• [Task description]:
Write out the stretch of lines below that begins at the line with "set (mh := if" and ends at the line with "assert (NoDup (p", including both, exactly as given and nothing more.

• [Materials provided]:
○ ○ ○ ○ ○
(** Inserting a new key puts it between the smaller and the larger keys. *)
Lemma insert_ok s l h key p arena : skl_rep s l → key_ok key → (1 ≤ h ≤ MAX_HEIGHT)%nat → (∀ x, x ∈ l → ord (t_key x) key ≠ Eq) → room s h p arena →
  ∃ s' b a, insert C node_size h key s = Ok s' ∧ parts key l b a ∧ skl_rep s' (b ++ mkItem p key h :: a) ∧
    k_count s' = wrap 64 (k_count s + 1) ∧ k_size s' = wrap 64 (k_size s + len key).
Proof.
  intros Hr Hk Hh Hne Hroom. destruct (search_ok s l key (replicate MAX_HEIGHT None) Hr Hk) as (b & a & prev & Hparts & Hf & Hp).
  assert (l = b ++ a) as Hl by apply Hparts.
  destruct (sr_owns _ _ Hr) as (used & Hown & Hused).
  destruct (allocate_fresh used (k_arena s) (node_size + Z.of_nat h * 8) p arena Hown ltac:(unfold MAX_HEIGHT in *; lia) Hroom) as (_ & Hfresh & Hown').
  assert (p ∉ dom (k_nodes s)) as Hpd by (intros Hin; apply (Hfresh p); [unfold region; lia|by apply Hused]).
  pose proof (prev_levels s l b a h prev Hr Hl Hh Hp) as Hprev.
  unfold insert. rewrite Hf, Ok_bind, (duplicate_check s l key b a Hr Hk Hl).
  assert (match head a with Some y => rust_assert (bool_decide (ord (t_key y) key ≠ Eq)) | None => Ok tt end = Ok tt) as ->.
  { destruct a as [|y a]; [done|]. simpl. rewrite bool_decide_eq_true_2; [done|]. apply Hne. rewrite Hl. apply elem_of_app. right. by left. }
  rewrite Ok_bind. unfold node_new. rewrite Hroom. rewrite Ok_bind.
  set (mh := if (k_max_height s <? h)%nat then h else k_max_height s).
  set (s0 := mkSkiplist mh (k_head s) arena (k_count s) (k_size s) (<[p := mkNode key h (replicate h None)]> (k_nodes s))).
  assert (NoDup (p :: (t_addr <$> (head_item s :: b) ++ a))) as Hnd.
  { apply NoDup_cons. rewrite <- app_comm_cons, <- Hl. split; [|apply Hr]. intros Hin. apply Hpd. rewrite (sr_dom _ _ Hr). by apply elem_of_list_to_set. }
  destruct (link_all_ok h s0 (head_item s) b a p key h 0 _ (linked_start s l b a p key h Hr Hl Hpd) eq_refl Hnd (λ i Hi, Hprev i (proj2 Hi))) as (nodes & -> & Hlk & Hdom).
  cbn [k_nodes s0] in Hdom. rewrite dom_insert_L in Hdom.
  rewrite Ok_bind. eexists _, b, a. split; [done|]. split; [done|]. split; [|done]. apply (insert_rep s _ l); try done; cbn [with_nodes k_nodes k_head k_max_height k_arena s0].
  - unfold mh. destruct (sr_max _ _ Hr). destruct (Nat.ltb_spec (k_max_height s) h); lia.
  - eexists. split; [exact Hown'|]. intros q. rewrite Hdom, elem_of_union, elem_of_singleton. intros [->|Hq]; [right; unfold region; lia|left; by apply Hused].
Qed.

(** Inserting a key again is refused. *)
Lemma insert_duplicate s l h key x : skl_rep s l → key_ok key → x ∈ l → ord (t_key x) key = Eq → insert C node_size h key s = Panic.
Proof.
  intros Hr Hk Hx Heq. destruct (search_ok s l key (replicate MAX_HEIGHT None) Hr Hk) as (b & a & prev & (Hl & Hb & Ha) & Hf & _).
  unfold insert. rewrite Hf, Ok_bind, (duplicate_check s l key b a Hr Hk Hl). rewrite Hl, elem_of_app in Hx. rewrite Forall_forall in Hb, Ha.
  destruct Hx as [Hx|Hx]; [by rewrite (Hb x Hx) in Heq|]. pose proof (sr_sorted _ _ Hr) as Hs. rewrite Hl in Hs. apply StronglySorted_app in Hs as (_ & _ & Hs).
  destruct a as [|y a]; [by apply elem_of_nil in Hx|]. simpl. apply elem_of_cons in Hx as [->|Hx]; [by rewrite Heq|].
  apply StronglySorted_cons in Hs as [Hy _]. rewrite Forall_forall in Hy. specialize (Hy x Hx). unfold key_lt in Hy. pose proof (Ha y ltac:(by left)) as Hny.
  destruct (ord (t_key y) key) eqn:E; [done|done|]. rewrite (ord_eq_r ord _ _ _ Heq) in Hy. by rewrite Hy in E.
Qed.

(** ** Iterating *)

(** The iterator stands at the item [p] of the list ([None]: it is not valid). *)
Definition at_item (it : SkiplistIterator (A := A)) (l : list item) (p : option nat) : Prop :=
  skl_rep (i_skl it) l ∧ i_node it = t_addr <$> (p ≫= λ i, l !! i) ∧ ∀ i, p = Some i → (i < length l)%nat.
○ ○ ○ ○ ○
• [Answer section]:
  set (mh := if (k_max_height s <? h)%nat then h else k_max_height s).
  set (s0 := mkSkiplist mh (k_head s) arena (k_count s) (k_size s) (<[p := mkNode key h (replicate h None)]> (k_nodes s))).
  assert (NoDup (p :: (t_addr <$> (head_item s :: b) ++ a))) as Hnd.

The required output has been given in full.